Williams agreed, pointing to the makeup of the United Nations’ most powerful body, the Security Council. The council has five permanent members — China, France, Russia, the United Kingdom and the United States — plus 10 non-permanent members elected to two-year terms.

“If you look at the UN Security Council, the council reflects the realities of political and economic power of a bygone era: 1945,” he said. “Yes, there is China, a member of the council, but there is no India on the council. Africa, which has the largest bloc of votes in the UN General Assembly, 54 countries, is not represented. And you have no countries from Latin America.”

Papa and Williams believe the BRICS expansion as an important step towards creating a multipolar world order, one where the West — and the U.S. specifically — isn’t the sole, dominating force on the global political stage.

Countries in the Global South have become increasingly frustrated by wealthy, Western countries dominating international forums, according to Papa and Williams.

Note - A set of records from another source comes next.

Definition set_expected (n : Z) : M dl_g unit := modify (fun g =>
  DlG (led g) (sd g) (http g) (bufs g) (job g) n (s_total_downloaded_bytes g)).
Definition set_downloaded (n : Z) : M dl_g unit := modify (fun g =>
  DlG (led g) (sd g) (http g) (bufs g) (job g) (s_total_expected_bytes g) n).

Definition on_led {A} (m : M led_g A) : M dl_g A := zoom led_lens m.
Definition on_sd {A} (m : M sd_g A) : M dl_g A := zoom sd_lens m.
Definition on_http {A} (m : M pool A) : M dl_g A := zoom http_lens m.
Definition on_bufs {A} (m : M pp_bufs A) : M dl_g A := zoom bufs_lens m.
Definition on_job {A} (m : M sd_write_job A) : M dl_g A := zoom job_lens m.
Definition on_fs {A} (m : M posix A) : M dl_g A := zoom dfs_lens m.

(** The pointer a call dereferences. *)
Definition nonnull {A} (o : option A) : M dl_g A :=
  match o with Some a => ret a | None => halt ExMisuse end.

Definition update_led_progress : M dl_g unit :=
  g <- get ;;
  when (0 <? s_total_expected_bytes g)
    (if negb (in_int64 (s_total_downloaded_bytes g * 100)) then halt ExUndefined else
     on_led (led_show_download_progress
       (progress_percent_of (s_total_downloaded_bytes g) (s_total_expected_bytes g)))) ;;
  on_led led_update.

(** ** Connecting *)

(** The attempts of the connection loop still to run; [client] and [clen] are
    the variables of the function, and [None] is [return NET_FAILED]. *)
Fixpoint http_connect (url : string) (attempts : list nat) (client : option Z) (clen : Z)
  : M dl_g (option (option Z * Z)) :=
  match attempts with
  | [] => ret (Some (client, clen))
  | attempt :: attempts' =>
      client <- on_http (get_http_client url) ;;
      match client with
      | None => ret None
      | Some c =>
          err <- call (HttpOpen c) ;;
          if negb (is_ok err) then
            on_http (release_http_client c true) ;;
            if (attempt =? 0)%nat then http_connect url attempts' (Some c) clen else ret None
          else
            clen <- call (HttpFetchHeaders c) ;;
            status <- call (HttpGetStatusCode c) ;;
            if status =? 200 then ret (Some (Some c, clen)) else
            on_http (release_http_client c true) ;;
            if (status <=? 0) && (attempt =? 0)%nat
            then http_connect url attempts' (Some c) clen
            else ret None
      end
  end.

(** ** The ping-pong loop *)

(** PHASE 1: fill one buffer.  The result is its contents, [total], and
    [net_error].  A read brings at most as many bytes as were asked for. *)
Fixpoint fill_buffer (fuel : nat) (client : Z) (cap : Z) (filled : list ascii) (total : Z)
  : M dl_g (list ascii * Z * bool) :=
  if cap <=? Z.of_nat (length filled) then ret (filled, total, false) else
  match fuel with
  | O => halt ExFuel
  | S fuel' =>
      r <- call (HttpRead client (cap - Z.of_nat (length filled))) ;;
      match r with
      | ReadErr => ret (filled, total, true)
      | ReadData bs =>
          let bs := take (Z.to_nat (cap - Z.of_nat (length filled))) bs in
          let n := Z.of_nat (length bs) in
          if n =? 0 then ret (filled, total, false) else
          g <- get ;;
          if negb (in_int (total + n)) || negb (in_int64 (s_total_downloaded_bytes g + n))
          then halt ExUndefined else
          set_downloaded (s_total_downloaded_bytes g + n) ;;
          update_led_progress ;;
          fill_buffer fuel' client cap (filled ++ bs) (total + n)
      end
  end.

(** The writer task from [xSemaphoreTake(sem_job_ready)] to
    [xSemaphoreGive(sem_job_done)]. *)
Definition run_writer : M dl_g unit :=
  g <- get ;;
  on_job (on_sem SemTake (sem_job_ready (job g))) ;;
  error <- on_fs (write_job (job_file (job g)) (job_data (job g))) ;;
  on_job (update_job (fun j => set_flags error true (job_stop j) j)) ;;
  on_job (on_sem SemGive (sem_job_done (job g))).

(** KICK OFF, with the writer running at once. *)
Definition kick_writer (data : list ascii) : M dl_g unit :=
  g <- get ;;
  on_job (update_job (set_job_data data)) ;;
  on_job (update_job (fun j => set_flags false false (job_stop j) j)) ;;
  on_job (on_sem SemGive (sem_job_ready (job g))) ;;
  run_writer.

(** Wait for the pending write; the result is [s_sd_job.sd_error]. *)
Definition await_writer : M dl_g bool :=
  g <- get ;;
  on_job (on_sem SemTake (sem_job_done (job g))) ;;
  g' <- get ;;
  ret (sd_error (job g')).

(** The result of the loop: [total], [net_error], [sd_error],
    [sd_write_pending]. *)
Record pp_result := PpResult {
  r_total : Z;
  r_net_error : bool;
  r_sd_error : bool;
  r_pending : bool
}.

Definition pp_round (k : M dl_g pp_result) (data : list ascii) (cap total : Z) : M dl_g pp_result :=
  kick_writer data ;;
  if Z.of_nat (length data) <? cap then ret (PpResult total false false true) else k.

Fixpoint pp_loop (fuel : nat) (client : Z) (pending : bool) (total : Z) : M dl_g pp_result :=
  match fuel with
  | O => halt ExFuel
  | S fuel' =>
      g <- get ;;
      let cap := s_buf_capacity (bufs g) in
      let! (data, total, net_error) := fill_buffer (Z.to_nat cap) client cap [] total in
      if (net_error : bool) || (length data =? 0)%nat
      then ret (PpResult total net_error false pending) else
      if (pending : bool) then
        err <- await_writer ;;
        if (err : bool) then ret (PpResult total false true false)
        else pp_round (pp_loop fuel' client true total) data cap total
      else pp_round (pp_loop fuel' client true total) data cap total
  end.

(** ** One file *)

(** From the wait for the final write to the return; [fsync] has nothing left to
    do here, since what [fflush] drains is on the card. *)
Definition finish_file (client : Z) (f : Z) (out_part out_path : string) (clen : Z)
    (r : pp_result) : M dl_g DlResult :=
  err <- (if r_pending r then await_writer else ret false) ;;
  let sd_error := r_sd_error r || err in
  on_http (release_http_client client (sd_error || r_net_error r)) ;;
  if (sd_error : bool) then
    on_fs (fclose f) ;;
    ret SD_FAILED
  else if r_net_error r then
    on_fs (fflush f) ;;
    on_fs (fclose f) ;;
    _ <- on_fs (unlink out_part) ;;
    ret NET_FAILED
  else
    on_fs (fflush f) ;;
    on_fs (fclose f) ;;
    if ((0 <? clen) && negb (r_total r =? clen)) || (r_total r =? 0) then
      _ <- on_fs (unlink out_part) ;;
      ret OTHER_FAILED
    else
      ok <- on_fs (rename out_part out_path) ;;
      if negb ok then
        _ <- on_fs (unlink out_part) ;;
        ret SD_FAILED
      else
        update_led_progress ;;
        ret OK.

Definition download_file_standalone (fuel : nat) (url out_path : string) : M dl_g DlResult :=
  let out_part := (out_path ++ ".part")%string in
  conn <- http_connect url [0; 1]%nat None 0 ;;
  match conn with
  | None => ret NET_FAILED
  | Some (client, clen) =>
      on_bufs ensure_pingpong_buffers ;;
      g <- get ;;
      if negb (is_some (s_buf0 (bufs g))) || negb (is_some (s_buf1 (bufs g))) then
        c <- nonnull client ;;
        on_http (release_http_client c true) ;;
        ret OTHER_FAILED
      else
        f <- on_fs (fopen_w out_part) ;;
        match f with
        | None =>
            c <- nonnull client ;;
            on_http (release_http_client c true) ;;
            ret SD_FAILED
        | Some f =>
            started <- (if s_sd_task_handle (job g) then ret true
                        else on_job start_sd_writer_task) ;;
            if negb started then
              on_fs (fclose f) ;;
              c <- nonnull client ;;
              on_http (release_http_client c true) ;;
              ret OTHER_FAILED
            else
              on_job (update_job (set_job_file f)) ;;
              c <- nonnull client ;;
              r <- pp_loop fuel c false 0 ;;
              finish_file c f out_part out_path clen r
        end
  end.

(** ** Verification *)

(** The body of the loop over the manifest's [files]; the result is whether the
    entry is acceptable. *)
Definition verify_entry (folder_abs_path : string) (item : json) : M posix bool :=
  match item_string (cJSON_GetObjectItem item "name"),
        item_number (cJSON_GetObjectItem item "size") with
  | Some filename, Some valuedouble =>
      match sf_to_size_t valuedouble with
      | None => halt ExUndefined
      | Some expected_size =>
          r <- file_size_bytes (join folder_abs_path filename) ;;
          ret (match r with
               | None => false
               | Some actual_size => actual_size =? expected_size
               end)
      end
  | _, _ => ret true
  end.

“[The BRICS expansion] highlights growing disenchantment with the prevailing international system, and systemic shocks, including the COVID-19 pandemic, the Ukraine War, with all its consequences in terms of food and energy security for poor countries and the climate emergency,” Williams explained. “All of these are underlying the deep inequities at the core of the global order.”

The Global South is calling for change, and the BRICS expansion is answering that call. But what will the expansion mean for its member states?

“The world is like … a multiplex cinema,” Papa said, “In every room, there’s a different movie. So, for example, there is a Hindi movie in one and then there is a U.K. movie in another. ... What happens when we have [an] AI or climate change challenge where all the people need to be in the same room?”

BRICS allows member states to discuss issues that transcend borders, Papa said, which is essential to solving transnational issues like climate change. Moreover, it gives member states economic support, most notably by establishing trade pathways between states and allowing them to utilize the New Development Bank.

During the August summit, Brazil’s president Luiz Inácio Lula da Silva even proposed the creation of a common BRICS currency to rival the U.S. dollar — a possibility Drezner dismissed.

“The BRICS are not going to replace the dollar. Let’s be very clear about that. There is absolutely no way that is going to happen,” Drezner said. The dollar’s dominance, he argued, will end eventually, but certainly not anytime soon, thanks to its historical precedence as the trade currency of the world.

BRICS won’t transform the global economy, according to Drezner — not yet, anyway. This doesn’t mean the West, particularly the U.S., shouldn’t take notice of the expansion.

“China’s role within BRICS has been changing and BRICS is aligning much closer with China, which affects China/U.S. relations,” Papa said.

Even Drezner, who rejected the idea that BRICS could be creating a multipolar world, acknowledged that the relationships BRICS fosters between China and its other member states is relevant to the U.S.

“What the members of the BRICS have in common is the desire for a more multipolar world,” Drezner said. “We [currently] live in a bipolar world. We have the United States on one hand and we have China on the other.”

Essentially, China is gaining allies through BRICS, and the U.S. cannot afford to lose allies to China, given competitive tensions between the two.

Thus, the professors concluded, the BRICS expansion is bigger than the sum of its parts. It concerns more than just its member states or even the Global South as a whole, and its implications have more to do with the signal it sends to the West than the success or failure of BRICS as an organization.

“[The BRICS expansion] is a signal to the US that there is a need to strengthen and renew its own relationships with allies,” Williams said, “because even in a multipolar world, there are some poles which will necessarily be closer than others.”